TASK STATEMENT: Nothing outside the range below should be printed. Output exactly the lines from the line with "Definition policy_deadline (p" to the line with "found ← gets (λ r, reg_workers r !! id);", both included.
*** Begin section ***
(** ** The redb log *)

(** C13.  The redb log implements the store the node is verified against, given that
    prost decodes what it encoded: each read returns what the abstract log says and
    changes nothing; each write either takes effect on the abstract log as a whole
    or, when a transaction fails, not at all; the log's values stay decodable; and
    a new database is the empty log. *)
Theorem redb_log_refines_store `{RaftCodecSpec} schedule i es m d h :
  Forall entry_canonical es → config_canonical (snap_config m) →
  (reads redb_ok redb_view (redb_get i) (view_get i) ∧
   reads redb_ok redb_view (redb_entries_from i) (view_entries_from i) ∧
   reads redb_ok redb_view redb_last_index_and_term view_last ∧
   reads redb_ok redb_view redb_first_index view_first ∧
   reads redb_ok redb_view redb_snapshot v_snapshot ∧
   reads redb_ok redb_view redb_load_hard_state v_hard) ∧
  (writes redb_ok redb_view (redb_append_all es) (view_append es) ∧
   writes redb_ok redb_view (redb_truncate_from i) (view_truncate i) ∧
   writes redb_ok redb_view (redb_compact_to m d) (view_compact m d) ∧
   writes redb_ok redb_view (redb_install_snapshot_replacing_log m d) (view_install m d) ∧
   writes redb_ok redb_view (redb_save_hard_state h) (view_save_hard h)) ∧
  redb_ok (redb_open schedule) ∧ redb_view (redb_open schedule) = view_empty.
Proof.
  intros Hes Hm. split_and!.
  - apply redb_get_reads.
  - apply redb_entries_from_reads.
  - apply redb_last_reads.
  - apply redb_first_reads.
  - apply redb_snapshot_reads.
  - apply redb_load_hard_reads.
  - by apply redb_append_writes.
  - apply redb_truncate_writes.
  - by apply redb_compact_writes.
  - by apply redb_install_writes.
  - apply redb_save_hard_writes.
  - apply redb_open_ok.
  - done.
Qed.
(* ===== verification/Registry.v ===== *)
(** * brokkr-control: the worker registry and platform matching

    Models [crates/brokkr-control/src/registry.rs] (declared capabilities,
    heartbeats, eviction of silent workers) and
    [crates/brokkr-control/src/matching.rs] (which of the live workers satisfy a
    platform).  The maps are hash maps, iterated in no particular order, so the
    sets of workers they select are maps here. *)

From stdpp Require Import prelude gmap strings.
From Stdlib Require Import Lia.
From S2P Require Import Prelude Machine Bytes Common.

Local Open Scope N_scope.

Definition DEFAULT_HEARTBEAT_INTERVAL : Duration := 5 * 1000000000.
Definition DEFAULT_MAX_MISSED_HEARTBEATS : N := 3.

Inductive RegistryError : Type := UnknownWorker (id : WorkerId).

Record WorkerCapabilities : Type := mkWorkerCapabilities { hostname : string; labels : gmap string string }.

Record HeartbeatPolicy : Type := mkHeartbeatPolicy { interval : Duration; max_missed : N }.

(** [Duration::MAX], and [saturating_mul]. *)
Definition DURATION_MAX : Duration := (2 ^ 64 - 1) * 1000000000 + 999999999.
Definition duration_saturating_mul (d : Duration) (n : N) : Duration := N.min (d * n) DURATION_MAX.

Definition policy_deadline (p : HeartbeatPolicy) : Duration := duration_saturating_mul (interval p) (max_missed p).

Definition HeartbeatPolicy_default : HeartbeatPolicy :=
  mkHeartbeatPolicy DEFAULT_HEARTBEAT_INTERVAL DEFAULT_MAX_MISSED_HEARTBEATS.

Record WorkerRecord : Type := mkWorkerRecord {
  capabilities : WorkerCapabilities;
  registered_at : Instant;
  last_seen : Instant
}.

Definition is_stale (now : Instant) (p : HeartbeatPolicy) (r : WorkerRecord) : bool :=
  policy_deadline p <? duration_since now (last_seen r).

Record WorkerRegistry : Type := mkWorkerRegistry { reg_workers : gmap WorkerId WorkerRecord; reg_policy : HeartbeatPolicy }.

Definition WorkerRegistry_new (p : HeartbeatPolicy) : WorkerRegistry := mkWorkerRegistry ∅ p.
Definition WorkerRegistry_default : WorkerRegistry := WorkerRegistry_new HeartbeatPolicy_default.

Definition register (id : WorkerId) (caps : WorkerCapabilities) (now : Instant) (r : WorkerRegistry) : WorkerRegistry :=
  mkWorkerRegistry (<[id := mkWorkerRecord caps now now]> (reg_workers r)) (reg_policy r).

Definition record_heartbeat (id : WorkerId) (now : Instant) : eff WorkerRegistry RegistryError () :=
  found ← gets (λ r, reg_workers r !! id);
  match found with
  | Some record =>
      modify (λ r, mkWorkerRegistry (<[id := mkWorkerRecord (capabilities record) (registered_at record) now]> (reg_workers r))
                     (reg_policy r))
  | None => throw (UnknownWorker id)
  end.

Definition evict_stale (now : Instant) (r : WorkerRegistry) : list WorkerId * WorkerRegistry :=
  let evicted := btree_iter id_str
    (dom (filter (λ kr : WorkerId * WorkerRecord, is_stale now (reg_policy r) kr.2 = true) (reg_workers r))) in
  (evicted, mkWorkerRegistry (foldl (λ m id, delete id m) (reg_workers r) evicted) (reg_policy r)).

Definition reg_get (id : WorkerId) (r : WorkerRegistry) : option WorkerRecord := reg_workers r !! id.
Definition reg_contains (id : WorkerId) (r : WorkerRegistry) : bool := bool_decide (is_Some (reg_workers r !! id)).
Definition reg_len (r : WorkerRegistry) : nat := size (reg_workers r).
Definition reg_is_empty (r : WorkerRegistry) : bool := bool_decide (size (reg_workers r) = 0)%nat.

Definition healthy (now : Instant) (r : WorkerRegistry) : gmap WorkerId WorkerRecord :=
  filter (λ kr : WorkerId * WorkerRecord, is_stale now (reg_policy r) kr.2 = false) (reg_workers r).

(** ** Matching *)

Record Property : Type := mkProperty { prop_name : string; prop_value : string }.
Definition Platform : Type := list Property.

Definition labels_satisfy_platform (ls : gmap string string) (p : Platform) : bool :=
  forallb (λ q, match ls !! prop_name q with Some v => String.eqb v (prop_value q) | None => false end) p.

Definition worker_satisfies (caps : WorkerCapabilities) (p : Platform) : bool := labels_satisfy_platform (labels caps) p.

Definition eligible_workers (r : WorkerRegistry) (now : Instant) (p : Platform) : gmap WorkerId WorkerRecord :=
  filter (λ kr : WorkerId * WorkerRecord, worker_satisfies (capabilities kr.2) p = true) (healthy now r).

(** ** Properties *)

Lemma labels_satisfy_platform_true ls p :
  labels_satisfy_platform ls p = true ↔ ∀ q, q ∈ p → ls !! prop_name q = Some (prop_value q).
Proof.
  unfold labels_satisfy_platform. rewrite forallb_forall. split; intros H q Hq.
  - specialize (H q (proj1 (list_elem_of_In _ _) Hq)). destruct (ls !! prop_name q); [|done].
    apply String.eqb_eq in H. by subst.
  - rewrite (H q (proj2 (list_elem_of_In _ _) Hq)). apply String.eqb_refl.
Qed.

Lemma eligible_workers_lookup r now p id rec :
  eligible_workers r now p !! id = Some rec ↔
    reg_workers r !! id = Some rec ∧ duration_since now (last_seen rec) ≤ policy_deadline (reg_policy r) ∧
    ∀ q, q ∈ p → labels (capabilities rec) !! prop_name q = Some (prop_value q).
Proof.
  unfold eligible_workers, healthy, worker_satisfies, is_stale.
  rewrite !map_lookup_filter_Some, labels_satisfy_platform_true, N.ltb_ge. tauto.
Qed.

(** Eviction removes exactly the workers that [healthy] leaves out. *)
Lemma evict_stale_workers now r : reg_workers (evict_stale now r).2 = healthy now r.
Proof.
  apply map_eq. intros i. unfold evict_stale. cbn [snd reg_workers]. rewrite foldl_delete_lookup.
  apply option_eq. intros rec. unfold healthy. rewrite map_lookup_filter_Some. cbn [snd].
  case_decide as Hi; rewrite btree_iter_elem, elem_of_dom in Hi.
  - destruct Hi as [rec' Hr]. apply map_lookup_filter_Some in Hr as [Hr Hst]. split; [done|]. intros [Hr' Hns].
    cbn [snd] in *. congruence.
  - split; [|by intros [? _]]. intros Hr. split; [done|]. apply not_true_iff_false. intros Hst. apply Hi. exists rec.
    by apply map_lookup_filter_Some.
Qed.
*** End section ***
ANSWER FOR THE TASK:
Definition policy_deadline (p : HeartbeatPolicy) : Duration := duration_saturating_mul (interval p) (max_missed p).

Definition HeartbeatPolicy_default : HeartbeatPolicy :=
  mkHeartbeatPolicy DEFAULT_HEARTBEAT_INTERVAL DEFAULT_MAX_MISSED_HEARTBEATS.

Record WorkerRecord : Type := mkWorkerRecord {
  capabilities : WorkerCapabilities;
  registered_at : Instant;
  last_seen : Instant
}.

Definition is_stale (now : Instant) (p : HeartbeatPolicy) (r : WorkerRecord) : bool :=
  policy_deadline p <? duration_since now (last_seen r).

Record WorkerRegistry : Type := mkWorkerRegistry { reg_workers : gmap WorkerId WorkerRecord; reg_policy : HeartbeatPolicy }.

Definition WorkerRegistry_new (p : HeartbeatPolicy) : WorkerRegistry := mkWorkerRegistry ∅ p.
Definition WorkerRegistry_default : WorkerRegistry := WorkerRegistry_new HeartbeatPolicy_default.

Definition register (id : WorkerId) (caps : WorkerCapabilities) (now : Instant) (r : WorkerRegistry) : WorkerRegistry :=
  mkWorkerRegistry (<[id := mkWorkerRecord caps now now]> (reg_workers r)) (reg_policy r).

Definition record_heartbeat (id : WorkerId) (now : Instant) : eff WorkerRegistry RegistryError () :=
  found ← gets (λ r, reg_workers r !! id);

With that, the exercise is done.